*** Opening The records ***

(* ===== verification/ApprovalLogic.v ===== *)
(** * A method among the others

    [safe Q p w]: started in [w] as thread [t], whatever the other threads do
    between its events and however each event is answered, [p] does to the
    disk only what [guar] allows and [Q] holds of what it returns.  A thread
    may count on the files behind a lock it holds, and has to leave the files
    behind the others alone.  [steps_ok]: methods that are safe alone keep the
    invariant together. *)
From S2P Require Import Prelude Strings Effects ApprovalModel ApprovalStore ApprovalAuthority ApprovalSystem.
#[local] Open Scope prog_scope.

Definition protects (l : Lock) (f : File) : Prop :=
  match l with LedgerLock => f = Ledger ∨ f = Head ∨ f = Anchor | ClockLock => f = ClockAnchor end.
#[global] Instance protects_dec l f : Decision (protects l f).
Proof. destruct l; cbn; apply _. Defined.

Section Logic.
Variable Inv : Disk → Prop.
Variable evolves : Disk → Disk → Prop.
Context `{!PreOrder evolves}.

Section Thread.
Variable t : nat.
Definition owns (l : Lock) (w : World) : Prop := held w !! l = Some t.
#[global] Instance owns_dec l w : Decision (owns l w).
Proof using. unfold owns. apply _. Defined.

Record rely (w w' : World) : Prop := {
  re_evolves : evolves (disk w) (disk w');
  re_inv : Inv (disk w');
  re_owns l : owns l w' ↔ owns l w;
  re_same l f : owns l w → protects l f → disk w' !! f = disk w !! f
}.
Record guar (w w' : World) : Prop := {
  gu_evolves : evolves (disk w) (disk w');
  gu_inv : Inv (disk w');
  gu_same l f : ¬ owns l w → protects l f → disk w' !! f = disk w !! f
}.

Lemma rely_trans w1 w2 w3 : rely w1 w2 → rely w2 w3 → rely w1 w3.
Proof using All.
  intros R1 R2. split.
  - etrans; [apply R1|apply R2].
  - apply R2.
  - intros l. rewrite (re_owns _ _ R2). apply R1.
  - intros l f Ho Hp. rewrite (re_same _ _ R2 l f), (re_same _ _ R1 l f); [done..| |done].
    by apply (re_owns _ _ R1).
Qed.
Lemma rely_refl w : Inv (disk w) → rely w w.
Proof using All. by split. Qed.
Lemma guar_disk w w' : Inv (disk w) → disk w' = disk w → guar w w'.
Proof using All. intros Hi Hd. split; rewrite Hd; done. Qed.

Fixpoint safe {A} (Q : A → World → Prop) (p : Prog A) (w : World) : Prop :=
  match p with
  | Ret a => ∀ w', rely w w' → Q a w'
  | Halt => True
  | Call e k => ∀ w', rely w w' → ∀ x w'', answer t e w' x w'' → guar w' w'' ∧ safe Q (k x) w''
  end.

Lemma safe_since {A} Q (p : Prog A) w w' : rely w w' → safe Q p w → safe Q p w'.
Proof using All. intros Hr. destruct p; cbn; [|done|]; intros Hs w2 Hr2; apply Hs; by eapply rely_trans. Qed.
Lemma safe_weaken {A} (Q Q' : A → World → Prop) p w :
  (∀ a w', Q a w' → Q' a w') → safe Q p w → safe Q' p w.
Proof using.
  intros HQ. revert w. induction p as [a| |X e k IH]; cbn; intros w Hs; [by eauto|done|].
  intros w' Hr x w'' Ha. destruct (Hs _ Hr _ _ Ha). split; [done|]. by apply IH.
Qed.
Lemma safe_pbind {A B} Q Q' (p : Prog A) (f : A → Prog B) w :
  Inv (disk w) → safe Q p w → (∀ a w', Inv (disk w') → Q a w' → safe Q' (f a) w') → safe Q' (pbind p f) w.
Proof using All.
  revert w. induction p as [a| |X e k IH]; cbn; intros w Hi Hs Hf; [|done|].
  - apply Hf; [done|]. by apply Hs, rely_refl.
  - intros w' Hr x w'' Ha. destruct (Hs _ Hr _ _ Ha) as [Hg Hk]. split; [done|].
    apply IH; [apply Hg|done|done].
Qed.

(** What only grows stays true along the way. *)
Lemma safe_frame {A} (P : Disk → Prop) Q (p : Prog A) w :
  (∀ d d', evolves d d' → P d → P d') → P (disk w) → safe Q p w → safe (λ a w', Q a w' ∧ P (disk w')) p w.
Proof using.
  intros HP. revert w. induction p as [a| |X e k IH]; cbn; intros w Hw Hs; [|done|].
  - intros w' Hr. split; [by apply Hs|]. eapply HP, Hw. apply Hr.
  - intros w' Hr x w'' Ha. destruct (Hs _ Hr _ _ Ha) as [Hg Hk]. split; [done|]. apply IH; [|done].
    eapply HP; [apply Hg|]. eapply HP, Hw. apply Hr.
Qed.

(** ** Events *)
Lemma safe_read {A} Q f (k : ReadAnswer → Prog A) w :
  (∀ w', rely w w' → (∀ s, disk w' !! f = Some s → safe Q (k (Content s)) w')
                     ∧ (disk w' !! f = None → safe Q (k Absent) w') ∧ safe Q (k ReadFailed) w') →
  safe Q (Call (Read f) k) w.
Proof using All.
  intros Hk w' Hr x w'' [-> Ha]. destruct (Hk _ Hr) as (Hs & Hn & Hf).
  split; [by apply guar_disk; [apply Hr|]|]. destruct x; auto.
Qed.
Lemma safe_replace {A} Q f b (k : bool → Prog A) w :
  (∀ w', rely w w' → guar w' (on_disk <[f := b]> w') ∧ safe Q (k true) (on_disk <[f := b]> w')
                     ∧ safe Q (k false) w') →
  safe Q (Call (Replace f b) k) w.
Proof using All.
  intros Hk w' Hr x w'' Ha. destruct (Hk _ Hr) as (Hg & Ht & Hf). cbn in Ha.
  destruct x; subst; [by split|]. split; [by apply guar_disk; [apply Hr|]|done].
Qed.
Lemma safe_append {A} Q f b (k : bool → Prog A) w :
  (∀ w', rely w w' →
    (guar w' (on_disk (appended f b) w') ∧ safe Q (k true) (on_disk (appended f b) w'))
    ∧ safe Q (k false) w'
    ∧ ∀ p q, b = (p ++ q)%string →
        guar w' (on_disk (appended f p) w') ∧ safe Q (k false) (on_disk (appended f p) w')) →
  safe Q (Call (Append f b) k) w.
Proof using All.
  intros Hk w' Hr x w'' Ha. destruct (Hk _ Hr) as (Ht & Hf & Hp). cbn in Ha.
  destruct x; [by subst|]. destruct Ha as [->|(p & q & -> & ->)]; [|by apply (Hp p q)].
  split; [by apply guar_disk; [apply Hr|]|done].
Qed.
Lemma safe_acquire {A} Q l (k : LockAnswer → Prog A) w :
  (∀ w' w'', rely w w' → held w' !! l = None → w'' = on_locks <[l := t]> w' → safe Q (k Acquired) w'') →
  (∀ w' a, rely w w' → a ≠ Acquired → safe Q (k a) w') →
  safe Q (Call (Acquire l) k) w.
Proof using All.
  intros Hk Hf w' Hr x w'' Ha. cbn in Ha. destruct x.
  - destruct Ha as [Hn ->]. split; [by apply guar_disk; [apply Hr|]|by eapply Hk].
  - destruct Ha as [_ ->]. split; [by apply guar_disk; [apply Hr|]|by apply Hf].
  - subst. split; [by apply guar_disk; [apply Hr|]|by apply Hf].
Qed.
Lemma safe_release {A} Q l (k : unit → Prog A) w :
  (∀ w', rely w w' →
    safe Q (k tt) (on_locks (λ h, if decide (h !! l = Some t) then delete l h else h) w')) →
  safe Q (Call (Release l) k) w.
Proof using All.
  intros Hk w' Hr [] w'' ->. split; [by apply guar_disk; [apply Hr|]|by apply Hk].
Qed.
(** Clocks. *)
Lemma safe_instant {A} Q (k : N → Prog A) w :
  (∀ n w', rely w w' → safe Q (k n) w') → safe Q (Call Instant k) w.
Proof using All. intros Hk w' Hr n w'' [_ ->]. split; [by apply guar_disk; [apply Hr|]|by apply Hk]. Qed.
Lemma safe_wall {A} Q (k : N → Prog A) w :
  (∀ n w', rely w w' → safe Q (k n) w') → safe Q (Call WallClock k) w.
Proof using All. intros Hk w' Hr n w'' ->. split; [by apply guar_disk; [apply Hr|]|by apply Hk]. Qed.

(** ** Fallible programs: a success owes [Q], a refusal [R] *)
Variable R : ApprovalError → Disk → Prop.
Hypothesis R_stable : ∀ e d d', evolves d d' → R e d → R e d'.
Definition oks {A} (Q : A → World → Prop) (r : outcome A) (w : World) : Prop :=
  match r with Ok a => Q a w | Err e => R e (disk w) end.
Notation ssafe Q p w := (safe (oks Q) p w).

Lemma oks_fail {A} Q e w : R e (disk w) → ssafe Q (sfail e : Svc A) w.
Proof using R_stable. intros He w' Hr. eapply R_stable, He. apply Hr. Qed.
Lemma oks_bind {A B} Q Q' (p : Svc A) (f : A → Svc B) w :
  Inv (disk w) → ssafe Q p w → (∀ a w', Inv (disk w') → Q a w' → ssafe Q' (f a) w') → ssafe Q' (sbind p f) w.
Proof using All.
  intros Hi Hp Hf. eapply safe_pbind; [done|exact Hp|]. intros [a|e] w' Hi' HQ; [by apply Hf|by apply oks_fail].
Qed.
Lemma oks_ret {A} (Q : A → World → Prop) a w : (∀ w', rely w w' → Q a w') → ssafe Q (sret a) w.
Proof using. done. Qed.
Lemma oks_lift {A B} Q (r : outcome A) (f : A → Svc B) w :
  (∀ a, r = Ok a → ssafe Q (f a) w) → (∀ e, r = Err e → R e (disk w)) → ssafe Q (sbind (lift r) f) w.
Proof using R_stable. destruct r as [a|e]; intros Hf He; [by apply Hf|by apply oks_fail, He]. Qed.
End Thread.

(** ** All threads together *)
Lemma answer_owns t {X} (e : Event X) w x w' u l :
  answer t e w x w' → u ≠ t → owns u l w' ↔ owns u l w.
Proof using.
  unfold owns. intros Ha Hu.
  destruct e; cbn in Ha; destruct_and?; subst; try done; try (case_match; by naive_solver).
  - destruct x; destruct_and?; subst; cbn; [|done..].
    destruct (decide (l0 = l)) as [->|]; [rewrite lookup_insert_eq|by rewrite lookup_insert_ne]. naive_solver.
  - cbn. case_decide; [|done].
    destruct (decide (l0 = l)) as [->|]; [rewrite lookup_delete_eq|by rewrite lookup_delete_ne]. naive_solver.
Qed.
Lemma answer_held t {X} (e : Event X) w x w' l u :
  answer t e w x w' → held w' !! l = Some u → held w !! l = Some u ∨ u = t.
Proof using.
  intros Ha Hl. destruct (decide (u = t)) as [|Hu]; [by right|left].
  by apply (answer_owns t e w x w' u l).
Qed.
Lemma guar_rely t {X} (e : Event X) w x w' u :
  answer t e w x w' → guar t w w' → u ≠ t → rely u w w'.
Proof using.
  intros Ha Hg Hu. split; [apply Hg|apply Hg|intros l; by apply (answer_owns t e w x w')|].
  intros l f Ho Hp. apply (gu_same _ _ _ Hg l); [|done]. unfold owns in *. congruence.
Qed.
Lemma release_all_rely t w u : Inv (disk w) → u ≠ t → rely u w (release_all t w).
Proof using All.
  intros Hi Hu. split; [done|done| |done]. intros l. unfold owns. cbn.
  rewrite map_lookup_filter_Some. naive_solver.
Qed.

Section System.
Context `{Crypto, Scanner, Encode RequestIdentity, Encode ApprovalRequest, Encode DecisionStatement}.
Context `{Encode EntryIdentity, Encode LedgerEntry, Decode LedgerEntry}.
Context `{Encode LedgerHead, Decode LedgerHead, Encode LedgerAnchor, Decode LedgerAnchor}.
Context `{Encode ClockAnchorRow, Decode ClockAnchorRow}.
Context `{Encode OperatorRegistryFile, Decode OperatorRegistryFile}.

(** [Pre] holds of the disk from some point on, [Q] of what the methods called
    from then on answer: those numbered from [n0]. *)
Record sys_ok (Pre : Disk → Prop) (Q : Answer → Disk → Prop) (n0 : nat) (s : System) : Prop := {
  so_inv : Inv (disk (world s));
  so_pre : Pre (disk (world s));
  so_locks l t : held (world s) !! l = Some t → t < next_thread s;
  so_threads t p : threads s !! t = Some p →
    t < next_thread s ∧ safe t (λ a w, n0 ≤ t → Q a (disk w)) p (world s);
  so_returned t a : (t, a) ∈ returned s → t < next_thread s ∧ (n0 ≤ t → Q a (disk (world s)))
}.

Variable Pre : Disk → Prop.
Variable Q : Answer → Disk → Prop.
Hypothesis Pre_stable : ∀ d d', evolves d d' → Pre d → Pre d'.
Hypothesis Q_stable : ∀ a d d', evolves d d' → Q a d → Q a d'.
Hypothesis methods : ∀ t m w, Inv (disk w) → Pre (disk w) → (∀ l, ¬ owns t l w) →
  safe t (λ a w, Q a (disk w)) (run_method m) w.

Lemma sys_ok_since Pre' Q' n s : sys_ok Pre' Q' n s → Pre (disk (world s)) → sys_ok Pre Q (next_thread s) s.
Proof using.
  intros S Hp. split; [apply S|done|apply S| |].
  - intros t p Ht. destruct (so_threads _ _ _ _ S _ _ Ht) as [Hlt Hs]. split; [done|].
    eapply safe_weaken, Hs. cbn. intros. lia.
  - intros t a Ha. destruct (so_returned _ _ _ _ S _ _ Ha) as [Hlt _]. split; [done|lia].
Qed.

(** The world moved in a way every other thread is ready for. *)
Lemma sys_ok_move n0 w w' ts ts' n r r' t :
  sys_ok Pre Q n0 (MkSystem w ts n r) → evolves (disk w) (disk w') → Inv (disk w') →
  (∀ l u, held w' !! l = Some u → held w !! l = Some u ∨ u = t ∧ t < n) →
  (∀ u, u ≠ t → rely u w w') → (∀ u, u ≠ t → ts' !! u = ts !! u) →
  (∀ p, ts' !! t = Some p → t < n ∧ safe t (λ a w, n0 ≤ t → Q a (disk w)) p w') →
  (∀ u a, (u, a) ∈ r' → (u, a) ∈ r ∨ u < n ∧ (n0 ≤ u → Q a (disk w'))) →
  sys_ok Pre Q n0 (MkSystem w' ts' n r').
Proof using All.
  intros S Hev Hi Hl Hr Hts Ht Hret. split; cbn in *.
  - done.
  - eapply Pre_stable; [done|apply S].
  - intros l u [Hu|[-> ?]]%Hl; [by apply (so_locks _ _ _ _ S l)|done].
  - intros u p Hu. destruct (decide (u = t)) as [->|Hne]; [by apply Ht|]. rewrite Hts in Hu by done.
    destruct (so_threads _ _ _ _ S _ _ Hu) as [? Hs]. split; [done|]. eapply safe_since, Hs. by apply Hr.
  - intros u a [Hu|]%Hret; [|done]. destruct (so_returned _ _ _ _ S _ _ Hu) as [? HQ]. split; [done|].
    intros ?. eapply Q_stable; [done|by apply HQ].
Qed.

Lemma step_ok n0 s s' :
  sys_ok Pre Q n0 s → step s s' → sys_ok Pre Q n0 s' ∧ evolves (disk (world s)) (disk (world s')).
Proof using All.
  intros S Hst. pose proof (so_inv _ _ _ _ S) as Hi.
  destruct Hst as [m w ts n r|X t e k x w w' ts n r Ht Ha|t a w ts n r Ht|t w ts n r|i w ts n r Hle];
    cbn in *.
  - split; [|done]. split; cbn; [apply S|apply S| | |].
    + intros l t Hl%(so_locks _ _ _ _ S). cbn in Hl. lia.
    + intros t p Ht. destruct (decide (t = n)) as [->|Hne].
      * rewrite lookup_insert_eq in Ht. injection Ht as <-. split; [lia|].
        eapply safe_weaken; [|apply methods; [done|apply S|]]; [done|].
        intros l Hl%(so_locks _ _ _ _ S). cbn in Hl. lia.
      * rewrite lookup_insert_ne in Ht by done. destruct (so_threads _ _ _ _ S _ _ Ht). cbn in *. split; [lia|done].
    + intros t a Hin. destruct (so_returned _ _ _ _ S _ _ Hin). cbn in *. split; [lia|done].
  - destruct (so_threads _ _ _ _ S _ _ Ht) as [Hlt Hs]. cbn in Hs, Hlt.
    destruct (Hs w (rely_refl _ _ Hi) _ _ Ha) as [Hg Hk]. split; [|apply Hg].
    eapply (sys_ok_move n0 w w' ts _ n r r t); [done|apply Hg|apply Hg| | | | |by auto].
    + intros l u Hl. destruct (answer_held _ _ _ _ _ _ _ Ha Hl); auto.
    + intros u Hu. by eapply guar_rely.
    + intros u Hu. by rewrite lookup_insert_ne.
    + intros p Hp. rewrite lookup_insert_eq in Hp. injection Hp as <-. done.
  - destruct (so_threads _ _ _ _ S _ _ Ht) as [Hlt Hs]. cbn in Hs, Hlt. split; [|done].
    eapply (sys_ok_move n0 w _ ts _ n r _ t); [done|done|done| | | | |].
    + intros l u. cbn. rewrite map_lookup_filter_Some. naive_solver.
    + intros u Hu. by apply release_all_rely.
    + intros u Hu. by rewrite lookup_delete_ne.
    + intros p. by rewrite lookup_delete_eq.
    + intros u b [[= -> ->]|Hin]%elem_of_cons; [right|by left]. split; [done|]. cbn. by apply (Hs w), rely_refl.
  - split; [|done]. eapply (sys_ok_move n0 w _ ts _ n r _ t); [done|done|done| | | | |by auto].
    + intros l u. cbn. rewrite map_lookup_filter_Some. naive_solver.
    + intros u Hu. by apply release_all_rely.
    + intros u Hu. by rewrite lookup_delete_ne.
    + intros p. by rewrite lookup_delete_eq.
  - split; [|done]. split; cbn; [apply S|apply S|apply S| |apply S].
    intros t p Ht. destruct (so_threads _ _ _ _ S _ _ Ht) as [? Hs]. split; [done|].
    eapply safe_since, Hs. by split.
Qed.

Lemma steps_ok n0 s s' :
  sys_ok Pre Q n0 s → rtc step s s' → sys_ok Pre Q n0 s' ∧ evolves (disk (world s)) (disk (world s')).
Proof using All.
  intros S Hst. induction Hst as [s|s1 s2 s3 Hst _ IH]; [done|].
  destruct (step_ok _ _ _ S Hst) as [S2 He]. destruct (IH S2) as [S3 He2]. split; [done|by etrans].
Qed.
End System.
End Logic.
Notation ssafe Inv evolves R t Q p w := (safe Inv evolves t (oks R Q) p w).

*** Closing The records ***

**Exercise prompt:**
Transcribe the records above from the line holding "(** ** Fallible" down to the line holding "(∀ a, r = Ok a", inclusive, without adding anything.

**Answer for the task:**
(** ** Fallible programs: a success owes [Q], a refusal [R] *)
Variable R : ApprovalError → Disk → Prop.
Hypothesis R_stable : ∀ e d d', evolves d d' → R e d → R e d'.
Definition oks {A} (Q : A → World → Prop) (r : outcome A) (w : World) : Prop :=
  match r with Ok a => Q a w | Err e => R e (disk w) end.
Notation ssafe Q p w := (safe (oks Q) p w).

Lemma oks_fail {A} Q e w : R e (disk w) → ssafe Q (sfail e : Svc A) w.
Proof using R_stable. intros He w' Hr. eapply R_stable, He. apply Hr. Qed.
Lemma oks_bind {A B} Q Q' (p : Svc A) (f : A → Svc B) w :
  Inv (disk w) → ssafe Q p w → (∀ a w', Inv (disk w') → Q a w' → ssafe Q' (f a) w') → ssafe Q' (sbind p f) w.
Proof using All.
  intros Hi Hp Hf. eapply safe_pbind; [done|exact Hp|]. intros [a|e] w' Hi' HQ; [by apply Hf|by apply oks_fail].
Qed.
Lemma oks_ret {A} (Q : A → World → Prop) a w : (∀ w', rely w w' → Q a w') → ssafe Q (sret a) w.
Proof using. done. Qed.
Lemma oks_lift {A B} Q (r : outcome A) (f : A → Svc B) w :
  (∀ a, r = Ok a → ssafe Q (f a) w) → (∀ e, r = Err e → R e (disk w)) → ssafe Q (sbind (lift r) f) w.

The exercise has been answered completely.